Diversifying Minnesota’s Clean Energy Future with Biogas

Amanda Bilek
Great Plains Institute

Minnesota is blessed with an abundance of renewable energy resources to provide a clean energy future for our state. An often overlooked renewable energy resource is biogas. Biogas holds tremendous potential to help meet our future energy needs. As a versatile and constant energy resource, biogas can be produced from organic feedstocks such as manure, crop residues, and a variety of wastes from food (particularly milk) processing, wastewater treatment, biomass processing byproducts (such as ethanol stillage or biodiesel glycerol), fats, oils and greases. Once biogas is produced, it can be converted into usable forms of energy on a constant basis. It can be utilized for electricity, combined heat and power, natural gas replacement, vehicle fuel and chemical production. Conservative calculations estimate that biogas energy could replace up to 5% of Minnesota’s electricity or natural gas use.
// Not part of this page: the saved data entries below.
(** [int(sys.argv[1]) if len(sys.argv) > 1 else 8000] *)
Definition port_argument (w : World) : answer Z :=
  if (1 <? length (sys_argv w))%nat
  then int (List.nth 1 (sys_argv w) EmptyString)
  else Returns 8000.

Definition main (w : World) : M unit :=
  port <- of_answer (port_argument w) ;;
  print EmptyString ;;
  print (repeat_string "=" 40) ;;
  print ("  Поиск процесса на порту " ++ str port) ;;
  print (repeat_string "=" 40) ;;
  print EmptyString ;;
  result <- connect_ex w "localhost" port ;;
  (if result =? 0 then
     print ("[!] Порт " ++ str port ++ " занят, ищем процесс...") ;;
     pid <- find_process_on_port w port ;;
     match if_truthy pid with
     | Some pid =>
         info <- get_process_info w pid ;;
         match info with
         | Some info =>
             print "Найден процесс:" ;;
             print ("  PID:  " ++ str (KillPort.pid info)) ;;
             print ("  Имя:  " ++ name info) ;;
             print ("  Путь: " ++ path info) ;;
             print EmptyString ;;
             response <- input w "Завершить процесс? (y/n): " ;;
             if String.eqb (lower response) "y" then
               killed <- kill_process w pid ;;
               if killed then print "[OK] Процесс завершен!"
               else print "[ERROR] Не удалось завершить процесс (возможно, нет прав)"
             else print "Отменено."
         | None =>
             print ("Найден процесс с PID " ++ str pid
                    ++ ", но не удалось получить информацию")
         end
     | None => print ("[!] Не удалось найти процесс на порту " ++ str port)
     end
   else print ("[OK] Порт " ++ str port ++ " свободен")) ;;
  print EmptyString.

End KillPort.

(** ** start_server.py: the launcher that shells out to [npx http-server] *)

Module StartServer.

Definition DEFAULT_PORT : Z := 8000.
Definition HOST : string := "localhost".

Definition print_header (w : World) (port : Z) : M unit :=
  print EmptyString ;;
  print (repeat_string "=" 40) ;;
  print "  Запуск локального сервера" ;;
  print "  Quantum Supremacy" ;;
  print (repeat_string "=" 40) ;;
  print EmptyString ;;
  print ("Адрес:     http://" ++ HOST ++ ":" ++ str port) ;;
  print ("Директория: " ++ PROJECT_PATH w) ;;
  print EmptyString ;;
  print "Для остановки сервера нажмите Ctrl+C" ;;
  print EmptyString ;;
  print (repeat_string "=" 40) ;;
  print EmptyString.

Definition check_node_installed (w : World) : M bool :=
  found <- try_except
    (result <- subprocess_run w ["node"; "--version"] ;;
     if returncode result =? 0 then
       print ("Node.js: " ++ strip (stdout result)) ;;
       ret true
     else ret false)
    (fun e =>
       if is_FileNotFoundError e || is_TimeoutExpired e
       then Some (ret false) else None) ;;
  if found then ret true
  else
    print "ОШИБКА: Node.js не найден в PATH!" ;;
    print "Убедитесь, что Node.js установлен и добавлен в системную переменную PATH." ;;
    ret false.

Definition open_browser (port : Z) : list thread_action :=
  [Sleep 1; WebbrowserOpen ("http://" ++ HOST ++ ":" ++ str port)].

Definition npx_command (port : Z) : list string :=
  ["npx"; "http-server"; "-p"; str port; "-d"; "false"; "-o"].

Definition start_server (w : World) : M unit :=
  perform (Chdir (PROJECT_PATH w)) ;;
  node <- check_node_installed w ;;
  (if negb node then sys_exit 1 else ret tt) ;;
  free <- check_port_available w HOST DEFAULT_PORT ;;
  (if negb free then
     print ("⚠️  Порт " ++ str DEFAULT_PORT ++ " уже занят!") ;;
     print "Поиск свободного порта..." ;;
     free_port <- find_free_port w HOST DEFAULT_PORT 10 ;;
     match if_truthy free_port with
     | Some free_port =>
         put_PORT free_port ;;
         PORT <- get_PORT ;;
         print ("✓ Найден свободный порт: " ++ str PORT) ;;
         PORT <- get_PORT ;;
         put_environ "PORT" (str PORT)
     | None =>
         print "❌ Не удалось найти свободный порт!" ;;
         print "Попробуйте завершить процесс, занимающий порт, или используйте другой порт вручную." ;;
         sys_exit 1
     end
   else put_PORT DEFAULT_PORT) ;;
  PORT <- get_PORT ;;
  print_header w PORT ;;
  print "Запуск сервера..." ;;
  print EmptyString ;;
  PORT <- get_PORT ;;
  perform (ThreadStart (open_browser PORT)) ;;
  try_except
    (PORT <- get_PORT ;;
     subprocess_run_check w (npx_command PORT) ;;
     ret tt)
    (fun e =>
       if is_CalledProcessError e then
         Some (print ("Ошибка запуска сервера: " ++ exn_str e) ;;
               sys_exit 1)
       else if is_KeyboardInterrupt e then
         Some (print (newline ++ newline ++ "Сервер остановлен пользователем.") ;;
               sys_exit 0)
       else None).

End StartServer.

(** ** start_server_python.py: the launcher on Python's built-in server *)

Module StartServerPython.

Definition DEFAULT_PORT : Z := 8000.
Definition HOST : string := "localhost".

(** *** The request handler

    [BaseHTTPRequestHandler] of Python's [http.server] keeps the headers of
    the response under construction in a buffer: [send_header] adds a header
    to the buffer, [end_headers] writes the buffered headers to the output
    stream and empties the buffer.  Both do nothing when the request is an
    HTTP/0.9 one, which is what the handler takes a request line without a
    protocol version, or one it cannot read, for: such a request is
    answered without a status line and without headers. *)
Record Handler := {
  (** the protocol version of the request being answered *)
  request_version : string;
  (** headers sent and not yet written *)
  headers_buffer : list (string * string);
  (** the header blocks written to the client, oldest first *)
  wfile : list (list (string * string))
}.

Definition send_header (keyword value : string) (h : Handler) : Handler :=
  if String.eqb (request_version h) "HTTP/0.9" then h
  else
    {| request_version := request_version h;
       headers_buffer := headers_buffer h ++ [(keyword, value)];
       wfile := wfile h |}.

(** [super().end_headers()] *)
Definition base_end_headers (h : Handler) : Handler :=
  if String.eqb (request_version h) "HTTP/0.9" then h
  else
    {| request_version := request_version h;
       headers_buffer := [];
       wfile := wfile h ++ [headers_buffer h] |}.

(** [CustomHTTPRequestHandler.end_headers] *)
Definition end_headers (h : Handler) : Handler :=
  let h := send_header "X-Content-Type-Options" "nosniff" h in
  let h := send_header "X-Frame-Options" "SAMEORIGIN" h in
  let h := send_header "X-XSS-Protection" "1; mode=block" h in
  base_end_headers h.

(** A response of the handler: the base class sends the status line and
    the headers of its own, then calls [self.end_headers()], which is the
    method above. *)
Definition respond (own_headers : list (string * string)) (h : Handler) : Handler :=
  end_headers (fold_left (fun h kv => send_header (fst kv) (snd kv) h) own_headers h).

(** *** The launcher *)

Definition print_header (w : World) (port : Z) : M unit :=
  print EmptyString ;;
  print (repeat_string "=" 40) ;;
  print "  Запуск локального сервера" ;;
  print "  Quantum Supremacy (Python HTTP Server)" ;;
  print (repeat_string "=" 40) ;;
  print EmptyString ;;
  print ("Адрес:     http://" ++ HOST ++ ":" ++ str port) ;;
  print ("Директория: " ++ PROJECT_PATH w) ;;
  print EmptyString ;;
  print "Для остановки сервера нажмите Ctrl+C" ;;
  print EmptyString ;;
  print (repeat_string "=" 40) ;;
  print EmptyString.

Definition open_browser (port : Z) : list thread_action :=
  [Sleep 1; WebbrowserOpen ("http://" ++ HOST ++ ":" ++ str port)].

(** [HTTPServer(server_address, CustomHTTPRequestHandler)] *)
Definition HTTPServer (w : World) (server_address : string * Z) : M (string * Z) :=
  perform (Listen (fst server_address) (snd server_address)) ;;
  of_answer (http_server_bind w (fst server_address) (snd server_address)) ;;
  ret server_address.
The dominant technology used to produce biogas is anaerobic digestion. An anaerobic digester vessel is heated to accelerate the biological breakdown of organic feedstocks using bacteria, and gas released from the feedstock decomposition is collected and utilized for energy. On-farm projects in Minnesota have begun to utilize anaerobic digestion technology to produce biogas for electricity production. A 250-cow dairy operation in Stearns County is collecting manure from 130 milk cows and adding cheese whey, a by-product of milk processing, from a local processing plant to successfully produce and sell electricity to a local electric utility. There are an additional four on-farm anaerobic digestion projects in Minnesota today. These projects are not only supplying a source of clean, renewable power but the agricultural producers are able to offset their energy use, sell the excess to a local utility and reduce methane emissions (a greenhouse gas with 25 times more heat trapping potential than carbon dioxide).

City sewers carrying household sewage and wastewater to treatment facilities hold another powerful source of biogas production that could be converted into useable forms of energy. A wastewater treatment facility in Fergus Falls is adding thick corn stillage syrup from a local ethanol plant to wastewater sludge to produce six million cubic feet of biogas a year. The biogas is used to offset conventional natural gas used by the plant, saving thousands of dollars every month for the municipal plant.

Landfills provide an additional source of biogas production. Because landfills are the second largest source of human-related methane emissions, landfill gas recovery projects are a critical greenhouse gas reduction strategy. As trash decomposes and methane is released, landfill gas recovery projects can capture that methane and use it to produce electricity and/or heat. Currently Minnesota has six operational landfill gas recovery projects and an additional eight are planned for future development.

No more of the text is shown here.